_GOAL OF THE EXERCISE_
Write out the stretch of lines below that begins at the line with "rewrite replicate_S, insert_at_end by done." and ends at the line with "rewrite !bind_cons, length_app, <-Nat.add_assoc.", including both, exactly as given and nothing more.

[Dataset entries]
* * *
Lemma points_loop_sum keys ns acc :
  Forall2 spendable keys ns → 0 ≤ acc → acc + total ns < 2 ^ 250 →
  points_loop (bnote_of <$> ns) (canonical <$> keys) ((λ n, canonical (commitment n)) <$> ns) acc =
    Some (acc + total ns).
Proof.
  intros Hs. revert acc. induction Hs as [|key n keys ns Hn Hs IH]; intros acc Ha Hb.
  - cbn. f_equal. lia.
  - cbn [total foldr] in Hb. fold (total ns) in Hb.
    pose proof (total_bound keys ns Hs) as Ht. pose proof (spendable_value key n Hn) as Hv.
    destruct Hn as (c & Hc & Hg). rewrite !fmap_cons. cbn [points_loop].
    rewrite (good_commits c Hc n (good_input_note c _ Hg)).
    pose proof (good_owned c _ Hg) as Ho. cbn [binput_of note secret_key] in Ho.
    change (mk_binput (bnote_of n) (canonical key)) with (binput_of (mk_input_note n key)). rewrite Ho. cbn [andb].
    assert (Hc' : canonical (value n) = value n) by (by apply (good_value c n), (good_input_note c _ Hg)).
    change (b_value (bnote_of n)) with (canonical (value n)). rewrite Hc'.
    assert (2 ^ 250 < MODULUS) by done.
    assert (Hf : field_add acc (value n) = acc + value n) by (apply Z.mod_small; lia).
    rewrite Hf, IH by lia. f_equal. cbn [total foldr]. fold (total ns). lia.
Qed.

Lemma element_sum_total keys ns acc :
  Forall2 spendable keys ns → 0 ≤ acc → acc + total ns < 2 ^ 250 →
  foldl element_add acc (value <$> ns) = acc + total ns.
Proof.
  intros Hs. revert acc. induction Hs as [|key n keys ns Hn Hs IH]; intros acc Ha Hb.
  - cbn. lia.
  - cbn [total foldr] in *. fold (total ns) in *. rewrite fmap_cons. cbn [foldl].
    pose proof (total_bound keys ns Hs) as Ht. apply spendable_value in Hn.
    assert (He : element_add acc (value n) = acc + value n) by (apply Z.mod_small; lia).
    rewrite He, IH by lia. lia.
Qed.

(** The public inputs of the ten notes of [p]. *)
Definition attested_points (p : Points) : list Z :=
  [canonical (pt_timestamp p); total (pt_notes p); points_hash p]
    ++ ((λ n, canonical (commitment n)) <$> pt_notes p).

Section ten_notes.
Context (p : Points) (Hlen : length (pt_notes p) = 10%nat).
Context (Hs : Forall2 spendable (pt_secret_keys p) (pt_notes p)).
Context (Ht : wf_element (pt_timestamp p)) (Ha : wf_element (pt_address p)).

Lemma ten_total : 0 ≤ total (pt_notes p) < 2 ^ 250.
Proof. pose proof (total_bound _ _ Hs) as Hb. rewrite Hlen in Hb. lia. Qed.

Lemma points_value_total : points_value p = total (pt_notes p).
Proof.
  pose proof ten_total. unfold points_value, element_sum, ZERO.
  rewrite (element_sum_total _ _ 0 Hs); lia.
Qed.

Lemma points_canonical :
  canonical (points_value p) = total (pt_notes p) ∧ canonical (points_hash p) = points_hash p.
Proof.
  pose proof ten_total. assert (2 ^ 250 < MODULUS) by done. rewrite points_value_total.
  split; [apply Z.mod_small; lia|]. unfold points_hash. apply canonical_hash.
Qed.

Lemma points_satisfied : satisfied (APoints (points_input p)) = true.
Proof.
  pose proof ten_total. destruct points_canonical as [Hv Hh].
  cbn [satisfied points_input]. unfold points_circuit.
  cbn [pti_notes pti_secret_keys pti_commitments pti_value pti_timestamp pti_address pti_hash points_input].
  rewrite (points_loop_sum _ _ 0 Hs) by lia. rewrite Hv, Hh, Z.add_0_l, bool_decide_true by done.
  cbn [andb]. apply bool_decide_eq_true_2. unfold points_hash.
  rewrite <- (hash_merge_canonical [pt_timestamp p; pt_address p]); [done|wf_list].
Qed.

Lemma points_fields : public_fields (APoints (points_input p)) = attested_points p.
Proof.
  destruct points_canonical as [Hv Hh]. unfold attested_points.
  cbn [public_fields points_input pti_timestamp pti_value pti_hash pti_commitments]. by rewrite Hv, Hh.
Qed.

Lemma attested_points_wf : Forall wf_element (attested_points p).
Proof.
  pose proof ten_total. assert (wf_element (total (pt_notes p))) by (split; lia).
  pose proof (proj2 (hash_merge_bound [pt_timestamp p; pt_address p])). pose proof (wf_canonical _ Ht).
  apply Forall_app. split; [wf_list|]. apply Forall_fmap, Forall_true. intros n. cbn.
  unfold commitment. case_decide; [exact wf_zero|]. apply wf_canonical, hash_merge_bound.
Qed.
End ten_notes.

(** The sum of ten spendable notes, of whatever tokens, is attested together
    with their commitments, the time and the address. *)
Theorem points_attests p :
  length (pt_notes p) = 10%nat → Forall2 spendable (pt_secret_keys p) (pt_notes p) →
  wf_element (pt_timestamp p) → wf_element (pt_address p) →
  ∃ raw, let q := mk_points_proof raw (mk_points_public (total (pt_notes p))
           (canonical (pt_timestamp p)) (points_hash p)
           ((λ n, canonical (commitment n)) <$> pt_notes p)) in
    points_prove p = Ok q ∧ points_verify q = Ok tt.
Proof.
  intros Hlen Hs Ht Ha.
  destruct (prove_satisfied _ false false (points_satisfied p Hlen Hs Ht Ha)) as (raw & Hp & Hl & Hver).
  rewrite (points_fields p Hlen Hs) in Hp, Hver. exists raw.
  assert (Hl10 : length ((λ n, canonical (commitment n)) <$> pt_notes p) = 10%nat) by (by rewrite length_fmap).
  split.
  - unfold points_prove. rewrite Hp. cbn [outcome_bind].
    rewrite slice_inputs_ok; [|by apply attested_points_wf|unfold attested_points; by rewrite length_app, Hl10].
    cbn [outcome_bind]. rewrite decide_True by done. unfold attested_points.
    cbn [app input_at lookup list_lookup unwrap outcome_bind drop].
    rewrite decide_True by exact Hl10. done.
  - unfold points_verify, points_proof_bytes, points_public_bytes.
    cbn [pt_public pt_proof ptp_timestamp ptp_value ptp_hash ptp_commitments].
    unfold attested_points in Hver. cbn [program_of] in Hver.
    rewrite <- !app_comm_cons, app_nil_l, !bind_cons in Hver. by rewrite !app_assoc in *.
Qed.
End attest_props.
* * *
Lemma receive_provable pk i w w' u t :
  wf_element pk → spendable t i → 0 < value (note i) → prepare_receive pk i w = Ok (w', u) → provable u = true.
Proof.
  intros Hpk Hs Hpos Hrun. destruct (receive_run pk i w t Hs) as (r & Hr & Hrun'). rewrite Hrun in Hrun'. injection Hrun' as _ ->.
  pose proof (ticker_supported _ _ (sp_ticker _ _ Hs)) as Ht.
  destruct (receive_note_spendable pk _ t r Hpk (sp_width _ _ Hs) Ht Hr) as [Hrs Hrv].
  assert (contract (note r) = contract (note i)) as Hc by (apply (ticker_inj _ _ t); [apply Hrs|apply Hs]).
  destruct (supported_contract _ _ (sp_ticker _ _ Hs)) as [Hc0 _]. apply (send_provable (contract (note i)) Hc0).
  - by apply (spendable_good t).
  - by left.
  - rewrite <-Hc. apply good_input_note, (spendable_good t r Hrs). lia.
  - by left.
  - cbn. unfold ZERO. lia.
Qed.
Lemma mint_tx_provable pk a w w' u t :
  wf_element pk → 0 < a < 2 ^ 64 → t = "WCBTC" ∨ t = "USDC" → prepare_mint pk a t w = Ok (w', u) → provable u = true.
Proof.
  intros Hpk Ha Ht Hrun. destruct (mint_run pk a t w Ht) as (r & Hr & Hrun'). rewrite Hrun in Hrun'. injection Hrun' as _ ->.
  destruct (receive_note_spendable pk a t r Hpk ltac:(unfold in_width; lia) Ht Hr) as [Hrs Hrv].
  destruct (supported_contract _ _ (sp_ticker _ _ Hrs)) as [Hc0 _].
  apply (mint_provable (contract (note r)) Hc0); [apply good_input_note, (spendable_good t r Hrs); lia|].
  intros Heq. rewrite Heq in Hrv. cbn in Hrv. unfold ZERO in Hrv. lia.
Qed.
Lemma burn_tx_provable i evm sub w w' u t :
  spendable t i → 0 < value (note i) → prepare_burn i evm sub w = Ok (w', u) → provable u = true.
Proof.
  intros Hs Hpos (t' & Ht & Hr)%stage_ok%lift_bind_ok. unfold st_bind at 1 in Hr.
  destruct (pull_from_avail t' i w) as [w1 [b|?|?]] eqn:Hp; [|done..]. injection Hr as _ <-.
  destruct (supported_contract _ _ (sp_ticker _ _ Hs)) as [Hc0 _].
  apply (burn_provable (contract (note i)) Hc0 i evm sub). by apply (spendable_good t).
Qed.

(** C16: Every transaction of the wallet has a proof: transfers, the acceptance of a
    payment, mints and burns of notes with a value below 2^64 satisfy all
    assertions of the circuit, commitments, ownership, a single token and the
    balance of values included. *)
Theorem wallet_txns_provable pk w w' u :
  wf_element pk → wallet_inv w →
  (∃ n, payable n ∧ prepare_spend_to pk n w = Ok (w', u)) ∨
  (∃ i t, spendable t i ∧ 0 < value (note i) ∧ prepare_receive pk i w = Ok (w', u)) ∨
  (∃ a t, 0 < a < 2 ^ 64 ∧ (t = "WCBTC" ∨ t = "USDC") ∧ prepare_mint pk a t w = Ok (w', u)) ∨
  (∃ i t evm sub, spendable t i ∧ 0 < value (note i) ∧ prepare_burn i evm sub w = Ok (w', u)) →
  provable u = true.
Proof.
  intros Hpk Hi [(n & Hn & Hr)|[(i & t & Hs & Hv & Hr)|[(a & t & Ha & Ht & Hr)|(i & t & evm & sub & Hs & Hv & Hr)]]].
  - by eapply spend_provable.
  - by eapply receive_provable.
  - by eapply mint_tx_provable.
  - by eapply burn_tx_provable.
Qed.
* * *
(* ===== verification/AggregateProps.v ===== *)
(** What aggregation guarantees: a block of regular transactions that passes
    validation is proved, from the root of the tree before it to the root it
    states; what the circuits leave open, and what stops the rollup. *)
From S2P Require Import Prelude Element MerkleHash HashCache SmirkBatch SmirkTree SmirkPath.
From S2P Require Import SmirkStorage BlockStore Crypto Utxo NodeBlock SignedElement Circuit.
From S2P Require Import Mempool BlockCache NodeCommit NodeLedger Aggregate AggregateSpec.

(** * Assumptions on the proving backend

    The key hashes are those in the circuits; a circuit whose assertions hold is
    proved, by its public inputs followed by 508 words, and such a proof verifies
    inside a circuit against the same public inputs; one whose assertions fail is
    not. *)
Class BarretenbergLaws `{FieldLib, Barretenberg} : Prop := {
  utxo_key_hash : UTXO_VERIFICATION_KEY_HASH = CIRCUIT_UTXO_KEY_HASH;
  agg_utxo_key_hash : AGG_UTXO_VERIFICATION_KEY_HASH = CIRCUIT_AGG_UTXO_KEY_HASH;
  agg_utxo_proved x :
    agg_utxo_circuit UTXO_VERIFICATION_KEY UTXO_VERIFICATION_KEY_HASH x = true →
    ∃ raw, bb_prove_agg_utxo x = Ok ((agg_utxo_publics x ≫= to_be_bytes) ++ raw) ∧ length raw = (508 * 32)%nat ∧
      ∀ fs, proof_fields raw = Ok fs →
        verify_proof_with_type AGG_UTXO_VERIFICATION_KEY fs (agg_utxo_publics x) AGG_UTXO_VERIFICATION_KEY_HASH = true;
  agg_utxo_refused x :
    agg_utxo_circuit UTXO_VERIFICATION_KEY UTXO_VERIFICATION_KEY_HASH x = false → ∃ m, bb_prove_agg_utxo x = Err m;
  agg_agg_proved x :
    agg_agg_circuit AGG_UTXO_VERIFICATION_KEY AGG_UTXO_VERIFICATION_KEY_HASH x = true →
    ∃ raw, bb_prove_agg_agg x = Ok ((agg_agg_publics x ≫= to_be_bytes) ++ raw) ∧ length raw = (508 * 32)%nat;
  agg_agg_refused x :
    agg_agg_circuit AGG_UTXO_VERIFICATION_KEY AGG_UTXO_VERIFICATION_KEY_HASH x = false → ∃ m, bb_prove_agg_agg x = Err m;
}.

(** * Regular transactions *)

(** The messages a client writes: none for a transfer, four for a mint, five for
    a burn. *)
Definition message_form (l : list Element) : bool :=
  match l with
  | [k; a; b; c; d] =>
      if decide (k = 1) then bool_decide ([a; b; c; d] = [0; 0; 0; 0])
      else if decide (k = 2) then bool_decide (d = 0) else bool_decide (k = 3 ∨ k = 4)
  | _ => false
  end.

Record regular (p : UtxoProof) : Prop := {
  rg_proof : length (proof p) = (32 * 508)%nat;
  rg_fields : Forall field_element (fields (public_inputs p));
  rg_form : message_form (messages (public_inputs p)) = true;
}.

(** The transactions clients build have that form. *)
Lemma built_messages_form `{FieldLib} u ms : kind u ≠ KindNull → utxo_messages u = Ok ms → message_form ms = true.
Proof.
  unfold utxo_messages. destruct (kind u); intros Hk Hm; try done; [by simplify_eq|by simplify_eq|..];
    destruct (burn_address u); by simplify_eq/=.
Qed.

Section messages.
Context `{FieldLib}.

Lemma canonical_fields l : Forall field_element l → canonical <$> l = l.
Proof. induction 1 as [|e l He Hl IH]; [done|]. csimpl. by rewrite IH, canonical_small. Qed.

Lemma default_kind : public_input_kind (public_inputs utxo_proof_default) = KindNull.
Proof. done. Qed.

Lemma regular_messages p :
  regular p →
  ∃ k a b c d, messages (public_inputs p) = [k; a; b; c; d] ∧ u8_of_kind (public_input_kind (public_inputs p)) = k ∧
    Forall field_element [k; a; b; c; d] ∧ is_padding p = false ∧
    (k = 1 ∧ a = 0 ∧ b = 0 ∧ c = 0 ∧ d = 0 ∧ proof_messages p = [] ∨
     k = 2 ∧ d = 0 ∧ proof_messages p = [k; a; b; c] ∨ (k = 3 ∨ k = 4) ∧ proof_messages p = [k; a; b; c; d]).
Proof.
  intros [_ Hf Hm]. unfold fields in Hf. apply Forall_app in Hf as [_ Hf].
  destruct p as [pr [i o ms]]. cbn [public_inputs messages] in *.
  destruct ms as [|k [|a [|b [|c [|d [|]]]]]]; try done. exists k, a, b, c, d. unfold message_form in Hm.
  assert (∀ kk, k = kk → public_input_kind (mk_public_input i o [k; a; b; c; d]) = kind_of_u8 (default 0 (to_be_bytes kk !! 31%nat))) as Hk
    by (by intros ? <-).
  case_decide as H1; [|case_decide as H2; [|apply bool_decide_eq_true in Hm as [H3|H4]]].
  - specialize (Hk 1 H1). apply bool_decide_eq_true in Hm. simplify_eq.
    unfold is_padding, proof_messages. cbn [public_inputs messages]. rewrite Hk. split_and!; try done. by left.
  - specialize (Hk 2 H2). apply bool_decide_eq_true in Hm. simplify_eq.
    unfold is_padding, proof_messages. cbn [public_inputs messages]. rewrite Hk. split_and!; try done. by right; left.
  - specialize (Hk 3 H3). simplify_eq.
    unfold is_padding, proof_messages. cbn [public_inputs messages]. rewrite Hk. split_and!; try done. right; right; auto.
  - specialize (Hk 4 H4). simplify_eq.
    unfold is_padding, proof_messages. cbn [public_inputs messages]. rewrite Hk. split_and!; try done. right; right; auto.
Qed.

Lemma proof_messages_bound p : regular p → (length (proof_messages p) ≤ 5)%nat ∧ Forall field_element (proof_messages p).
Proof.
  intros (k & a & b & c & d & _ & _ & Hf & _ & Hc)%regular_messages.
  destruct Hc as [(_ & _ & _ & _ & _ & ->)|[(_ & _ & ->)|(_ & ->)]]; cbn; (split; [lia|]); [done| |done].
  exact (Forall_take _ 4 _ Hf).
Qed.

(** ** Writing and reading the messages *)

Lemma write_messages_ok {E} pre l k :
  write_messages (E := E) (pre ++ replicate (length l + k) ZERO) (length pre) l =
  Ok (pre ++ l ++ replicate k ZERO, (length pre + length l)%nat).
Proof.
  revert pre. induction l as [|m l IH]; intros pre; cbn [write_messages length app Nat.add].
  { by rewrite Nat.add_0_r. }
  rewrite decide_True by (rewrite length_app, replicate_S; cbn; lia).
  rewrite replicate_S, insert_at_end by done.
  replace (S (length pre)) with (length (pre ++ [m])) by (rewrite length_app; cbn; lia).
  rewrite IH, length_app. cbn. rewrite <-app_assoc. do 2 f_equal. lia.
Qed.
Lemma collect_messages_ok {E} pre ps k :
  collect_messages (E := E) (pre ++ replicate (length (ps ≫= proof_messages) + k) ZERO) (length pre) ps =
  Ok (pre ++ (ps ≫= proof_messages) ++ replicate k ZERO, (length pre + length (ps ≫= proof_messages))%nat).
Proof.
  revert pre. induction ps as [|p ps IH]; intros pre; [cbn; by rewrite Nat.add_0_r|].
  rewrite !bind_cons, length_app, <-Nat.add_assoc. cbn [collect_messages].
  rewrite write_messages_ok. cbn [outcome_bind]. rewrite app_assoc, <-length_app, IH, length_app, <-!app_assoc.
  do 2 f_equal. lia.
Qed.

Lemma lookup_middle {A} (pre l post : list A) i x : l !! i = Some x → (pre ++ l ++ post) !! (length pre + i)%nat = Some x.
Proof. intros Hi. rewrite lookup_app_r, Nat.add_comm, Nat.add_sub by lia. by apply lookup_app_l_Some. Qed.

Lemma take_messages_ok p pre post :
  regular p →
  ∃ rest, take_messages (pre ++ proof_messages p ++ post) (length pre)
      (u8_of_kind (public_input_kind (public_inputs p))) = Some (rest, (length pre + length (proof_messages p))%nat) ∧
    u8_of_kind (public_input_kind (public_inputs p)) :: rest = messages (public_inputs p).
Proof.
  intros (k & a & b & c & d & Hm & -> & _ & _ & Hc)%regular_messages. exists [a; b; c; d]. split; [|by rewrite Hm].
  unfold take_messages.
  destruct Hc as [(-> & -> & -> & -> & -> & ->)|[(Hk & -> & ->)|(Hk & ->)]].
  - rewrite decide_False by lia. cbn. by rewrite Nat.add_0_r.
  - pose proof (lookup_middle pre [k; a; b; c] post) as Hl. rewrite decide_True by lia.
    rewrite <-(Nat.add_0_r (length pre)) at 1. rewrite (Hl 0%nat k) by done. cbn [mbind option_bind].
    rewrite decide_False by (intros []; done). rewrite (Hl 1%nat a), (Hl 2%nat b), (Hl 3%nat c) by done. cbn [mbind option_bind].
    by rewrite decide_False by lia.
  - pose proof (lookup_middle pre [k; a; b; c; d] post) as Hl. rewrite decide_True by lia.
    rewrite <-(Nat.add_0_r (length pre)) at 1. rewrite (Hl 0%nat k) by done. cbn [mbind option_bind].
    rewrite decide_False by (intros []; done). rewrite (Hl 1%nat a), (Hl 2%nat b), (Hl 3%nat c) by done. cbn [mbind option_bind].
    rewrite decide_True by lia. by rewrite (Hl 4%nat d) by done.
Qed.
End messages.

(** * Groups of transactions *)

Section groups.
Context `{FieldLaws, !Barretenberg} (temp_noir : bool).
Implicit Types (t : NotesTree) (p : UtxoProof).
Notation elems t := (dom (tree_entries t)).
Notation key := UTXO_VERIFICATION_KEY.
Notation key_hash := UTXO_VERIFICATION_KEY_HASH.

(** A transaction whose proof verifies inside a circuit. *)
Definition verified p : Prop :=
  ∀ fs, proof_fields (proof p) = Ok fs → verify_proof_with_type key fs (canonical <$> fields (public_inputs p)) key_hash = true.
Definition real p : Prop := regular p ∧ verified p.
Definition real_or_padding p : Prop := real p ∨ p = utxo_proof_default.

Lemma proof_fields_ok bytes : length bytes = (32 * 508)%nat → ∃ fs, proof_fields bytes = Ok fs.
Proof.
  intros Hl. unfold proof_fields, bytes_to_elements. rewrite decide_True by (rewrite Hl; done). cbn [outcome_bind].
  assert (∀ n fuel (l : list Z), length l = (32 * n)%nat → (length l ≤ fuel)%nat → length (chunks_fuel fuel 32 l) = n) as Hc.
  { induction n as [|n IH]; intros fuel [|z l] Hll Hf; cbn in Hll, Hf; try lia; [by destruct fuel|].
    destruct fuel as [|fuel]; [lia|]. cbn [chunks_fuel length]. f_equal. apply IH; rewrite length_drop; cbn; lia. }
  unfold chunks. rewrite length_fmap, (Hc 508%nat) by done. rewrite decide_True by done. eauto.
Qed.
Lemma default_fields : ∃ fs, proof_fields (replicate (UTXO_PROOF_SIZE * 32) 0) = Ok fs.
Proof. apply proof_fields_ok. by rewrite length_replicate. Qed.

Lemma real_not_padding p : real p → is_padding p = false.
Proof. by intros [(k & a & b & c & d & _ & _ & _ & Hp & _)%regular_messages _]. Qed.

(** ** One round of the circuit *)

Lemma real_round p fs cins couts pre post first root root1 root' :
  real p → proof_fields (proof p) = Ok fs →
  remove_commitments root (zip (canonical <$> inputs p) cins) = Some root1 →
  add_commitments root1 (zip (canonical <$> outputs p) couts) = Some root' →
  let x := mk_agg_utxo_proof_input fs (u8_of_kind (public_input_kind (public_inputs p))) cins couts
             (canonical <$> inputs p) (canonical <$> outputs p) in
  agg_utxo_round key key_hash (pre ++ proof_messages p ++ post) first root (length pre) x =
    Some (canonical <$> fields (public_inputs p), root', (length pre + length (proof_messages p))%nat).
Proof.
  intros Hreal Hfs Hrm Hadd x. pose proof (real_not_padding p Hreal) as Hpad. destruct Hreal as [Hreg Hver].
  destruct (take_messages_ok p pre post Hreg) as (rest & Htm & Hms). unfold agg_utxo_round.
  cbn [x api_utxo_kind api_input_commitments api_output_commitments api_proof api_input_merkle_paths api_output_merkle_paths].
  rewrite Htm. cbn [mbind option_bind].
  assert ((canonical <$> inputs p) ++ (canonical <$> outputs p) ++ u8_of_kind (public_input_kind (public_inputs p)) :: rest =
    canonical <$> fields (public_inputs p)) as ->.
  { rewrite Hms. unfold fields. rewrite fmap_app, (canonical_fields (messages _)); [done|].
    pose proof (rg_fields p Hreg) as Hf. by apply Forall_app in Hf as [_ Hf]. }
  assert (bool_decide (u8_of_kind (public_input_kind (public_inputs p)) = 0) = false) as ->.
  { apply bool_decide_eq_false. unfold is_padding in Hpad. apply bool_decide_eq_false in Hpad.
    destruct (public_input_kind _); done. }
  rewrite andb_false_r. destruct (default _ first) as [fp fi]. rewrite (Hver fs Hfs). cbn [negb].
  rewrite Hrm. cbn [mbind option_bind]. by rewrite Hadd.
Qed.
* * *
_ANSWER SPACE_
  rewrite replicate_S, insert_at_end by done.
  replace (S (length pre)) with (length (pre ++ [m])) by (rewrite length_app; cbn; lia).
  rewrite IH, length_app. cbn. rewrite <-app_assoc. do 2 f_equal. lia.
Qed.
Lemma collect_messages_ok {E} pre ps k :
  collect_messages (E := E) (pre ++ replicate (length (ps ≫= proof_messages) + k) ZERO) (length pre) ps =
  Ok (pre ++ (ps ≫= proof_messages) ++ replicate k ZERO, (length pre + length (ps ≫= proof_messages))%nat).
Proof.
  revert pre. induction ps as [|p ps IH]; intros pre; [cbn; by rewrite Nat.add_0_r|].
  rewrite !bind_cons, length_app, <-Nat.add_assoc. cbn [collect_messages].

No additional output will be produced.